During the Marcos dictatorship, many Filipino patriots sought asylum abroad to escape persecution and, while there, continued the fight for freedom. Among them were President Noynoy Aquino, who was an exile along with his parents, Ninoy (assassinated upon his return in 1983 at the then Manila International Airport)) and Cory (who would become president of the Philippines and its revolutionary government in 1986), as well as Raul Manglapus, Jovito Salonga, Serge Osmeña, Heherson Alvarez, Charito Planas, Gaston Ortigas. They never renounced their Philippine citizenship; they came back as soon as democracy was restored. Some became elected officials. They never renounced the land of their birth.
So, to paraphrase Camarines Sur Rep. Leni Robredo, do Filipinos deserve a president who once renounced his or her Filipino citizenship—that is, her loyalty to this country? The question is not a legal one, she said, it is about having turned your back on your country. “Tinalikuran mo ang iyong bansa” were the words she used.
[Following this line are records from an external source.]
(** X4.  In every reachable state, two notifications in a row never carry the
    same panel. *)
Theorem consecutive_notifications_differ
    (t : ActiveNotebook) (i : nat) (x y : option Panel) :
  reachable t →
  emitted t !! i = Some x → emitted t !! S i = Some y → x ≠ y.
Proof. intros H. apply (notification_log_invariant t H). Qed.

Lemma consecutive_notifications_differ_witness :
  reachable (run initial [CreateNew 1%nat; CreateNew 2%nat; Focus own_node 1%nat;
                          Focus own_node 1%nat; Focus own_node 2%nat])
  ∧ Some 1%nat ≠ Some 2%nat.
Proof.
  assert (reachable (run initial [CreateNew 1%nat; CreateNew 2%nat;
    Focus own_node 1%nat; Focus own_node 1%nat; Focus own_node 2%nat]))
    as H by by eexists.
  split; [exact H|].
  exact (consecutive_notifications_differ _ 0%nat (Some 1%nat) (Some 2%nat)
           H eq_refl eq_refl).
Defined.

End TrackerProps.

(** ** Registration, activation and disposal in sequence *)

Module LifecycleProps.
Import Notebook Spec SetterProps DisposalProps FocusProps RegistrationProps.
Import TrackerProps.

(** X5.  Once the tracker has an active panel, no sequence of events brings
    the active reference back to [null]. *)
Theorem active_never_returns_to_null (t : ActiveNotebook) (es : list Event) :
  is_Some (activeNotebook t) → is_Some (activeNotebook (run t es)).
Proof.
  unfold run, activeNotebook. revert t.
  induction es as [|e es IH]; intros t Hsome; [done|].
  simpl. apply IH.
  destruct (step_cases t e)
    as [->|[(p & _ & _ & ->)|[(p & _ & _ & _ & ->)|[w ->]]]]; simpl; [done| |done|].
  - by eexists.
  - by rewrite emit_disposed_keeps_active.
Qed.

Lemma active_never_returns_to_null_witness :
  is_Some (activeNotebook (run initial [CreateNew 1%nat; Focus own_node 1%nat]))
  ∧ is_Some (activeNotebook
               (run (run initial [CreateNew 1%nat; Focus own_node 1%nat])
                    [Disposed 1%nat; SetActive None; Focus own_node 9%nat])).
Proof.
  assert (is_Some (activeNotebook
    (run initial [CreateNew 1%nat; Focus own_node 1%nat]))) as H by by eexists.
  split; [exact H|]. exact (active_never_returns_to_null _ _ H).
Defined.

Lemma reachable_tracked_subscribed (t : ActiveNotebook) (p : Panel) :
  reachable t → p ∈ _widgets t → p ∈ disposedSlots t.
Proof.
  intros Hr. revert p. revert t Hr.
  apply (reachable_induction
           (λ t, ∀ p, p ∈ _widgets t → p ∈ disposedSlots t)).
  { intros p []%elem_of_nil. }
  intros t e _ Hinv p.
  destruct (step_cases t e)
    as [->|[(q & _ & _ & ->)|[(q & _ & _ & _ & ->)|[w ->]]]]; simpl.
  - apply Hinv.
  - apply Hinv.
  - rewrite !elem_of_app. intros [?|?]; [left; by apply Hinv|by right].
  - rewrite emit_disposed_keeps_slots. intros Hp. apply Hinv.
    eapply elem_of_sublist; [exact Hp|apply emit_disposed_sublist].
Qed.

(** X6.  In every reachable state, every tracked panel has a slot connected to
    its disposal signal. *)
Theorem tracked_panels_are_subscribed (t : ActiveNotebook) (p : Panel) :
  reachable t → p ∈ _widgets t → p ∈ disposedSlots t.
Proof. apply reachable_tracked_subscribed. Qed.

Lemma tracked_panels_are_subscribed_witness :
  reachable (run initial [CreateNew 1%nat; CreateNew 2%nat; Disposed 1%nat])
  ∧ (2%nat ∈ _widgets (run initial [CreateNew 1%nat; CreateNew 2%nat; Disposed 1%nat]))
  ∧ (2%nat ∈ disposedSlots
       (run initial [CreateNew 1%nat; CreateNew 2%nat; Disposed 1%nat])).
Proof.
  assert (reachable (run initial [CreateNew 1%nat; CreateNew 2%nat; Disposed 1%nat]))
    as Hr by by eexists.
  assert (2%nat ∈ _widgets
    (run initial [CreateNew 1%nat; CreateNew 2%nat; Disposed 1%nat])) as Hin.
  { vm_compute. by left. }
  split; [exact Hr|]. split; [exact Hin|].
  exact (tracked_panels_are_subscribed _ _ Hr Hin).
Defined.



(** X8.  When a disposal slot runs for a panel that is not tracked, [indexOf]
    yields [-1] and [splice(-1, 1)] removes the last tracked panel instead;
    the active reference is not touched.  The console's slot removes the last
    console in the same way. *)
Theorem slot_for_untracked_panel_drops_last :
  (∀ t w, w ∉ _widgets t →
     _widgets (disposed_slot w t) = removelast (_widgets t)
     ∧ activeNotebook (disposed_slot w t) = activeNotebook t)
  ∧ (∀ s c, c ∉ Console.widgets s →
     Console.widgets (Console.disposed_slot c s) = removelast (Console.widgets s)).
Proof.
  split.
  - intros t w Hw. split; [|apply disposed_slot_keeps_active].
    unfold disposed_slot. cbv zeta.
    rewrite (indexOf_absent _ _ Hw), splice1_minus_one.
    case_decide; [by rewrite set_null|done].
  - intros s c Hc. unfold Console.disposed_slot. cbv zeta.
    rewrite (indexOf_absent _ _ Hc), splice1_minus_one. by case_decide.
Qed.

Lemma slot_for_untracked_panel_drops_last_witness :
  (1%nat ∉ _widgets (run initial [CreateNew 1%nat; CreateNew 2%nat; Disposed 1%nat]))
  ∧ _widgets (disposed_slot 1%nat
                (run initial [CreateNew 1%nat; CreateNew 2%nat; Disposed 1%nat]))
    = [].
Proof.
  assert (1%nat ∉ _widgets
    (run initial [CreateNew 1%nat; CreateNew 2%nat; Disposed 1%nat])) as H.
  { vm_compute. by intros [?|[]%elem_of_nil]%elem_of_cons. }
  split; [exact H|].
  exact (proj1 (proj1 slot_for_untracked_panel_drops_last _ _ H)).
Defined.

(** X9.  A first [setActive(p)] with a panel that is neither tracked nor active
    registers it; a second one makes it the active panel and emits one
    notification with value [p]; a third one changes nothing. *)
Theorem second_setActive_activates (t : ActiveNotebook) (p : Panel) :
  p ∉ _widgets t → activeNotebook t ≠ Some p →
  set_activeNotebook (Some p) (set_activeNotebook (Some p) t) =
    {| _activeWidget := Some p; _widgets := _widgets t ++ [p];
       disposedSlots := disposedSlots t ++ [p];
       emitted := emitted t ++ [Some p] |}
  ∧ set_activeNotebook (Some p)
      (set_activeNotebook (Some p) (set_activeNotebook (Some p) t))
    = set_activeNotebook (Some p) (set_activeNotebook (Some p) t).
Proof.
  intros Hin Hact.
  assert (set_activeNotebook (Some p) (set_activeNotebook (Some p) t) =
    {| _activeWidget := Some p; _widgets := _widgets t ++ [p];
       disposedSlots := disposedSlots t ++ [p];
       emitted := emitted t ++ [Some p] |}) as Htwice.
  { rewrite (set_untracked t p) by done. rewrite set_tracked; simpl; [done..|].
    apply elem_of_app. right. by left. }
  split; [exact Htwice|]. rewrite Htwice. by apply set_same.
Qed.

Lemma second_setActive_activates_witness :
  (1%nat ∉ _widgets initial)
  ∧ activeNotebook initial ≠ Some 1%nat
  ∧ set_activeNotebook (Some 1%nat) (set_activeNotebook (Some 1%nat) initial) =
      {| _activeWidget := Some 1%nat; _widgets := [1%nat];
         disposedSlots := [1%nat]; emitted := [Some 1%nat] |}.
Proof.
  assert (1%nat ∉ _widgets initial) as Hin by (simpl; apply not_elem_of_nil).
  assert (activeNotebook initial ≠ Some 1%nat) as Hact by (simpl; discriminate).
  split; [exact Hin|]. split; [exact Hact|].
  exact (proj1 (second_setActive_activates initial 1%nat Hin Hact)).
Defined.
The reason for renouncing could be economic, familial or political, but just the same, you chose them over us. Millions of other Filipinos have done that, and that is not to be taken against them. There’s no law—but why shouldn’t there be?—that says if you had once renounced your motherland, you are unqualified to be president. But those “Pinoy-once” do not lose sleep over becoming president of the Philippines. Why should they? They have other distant dreams to reach. But I’d like to think that the motherland is in their hearts.
When Poe, along with her husband and three children, decided to settle in the United States and renounced her Philippine citizenship in 2001, was loyalty and running for president someday (like her actor-father did) in her thoughts?
Questions on citizenship and residency can be easily resolved with some research and arithmetic. What about loyalty? Listen: “I absolutely and entirely renounce and abjure all allegiance and fidelity…” I shudder when I imagine Filipinos uttering those words against the beating of their hearts.
Loyalty is a basic issue for me. Capability, character, charisma, intelligence, dedication, integrity, honesty, spirituality—Poe can have all of these, but loyalty and renunciation should strike deep for both the renouncer and the renounced. Perhaps deeper for the renounced. That is my opinion, and it is not the law.
I still have to find out what oath one takes—the wording of it, and it should better ring bloody poetic, with a sting to it (may kurot)—to regain Philippine citizenship.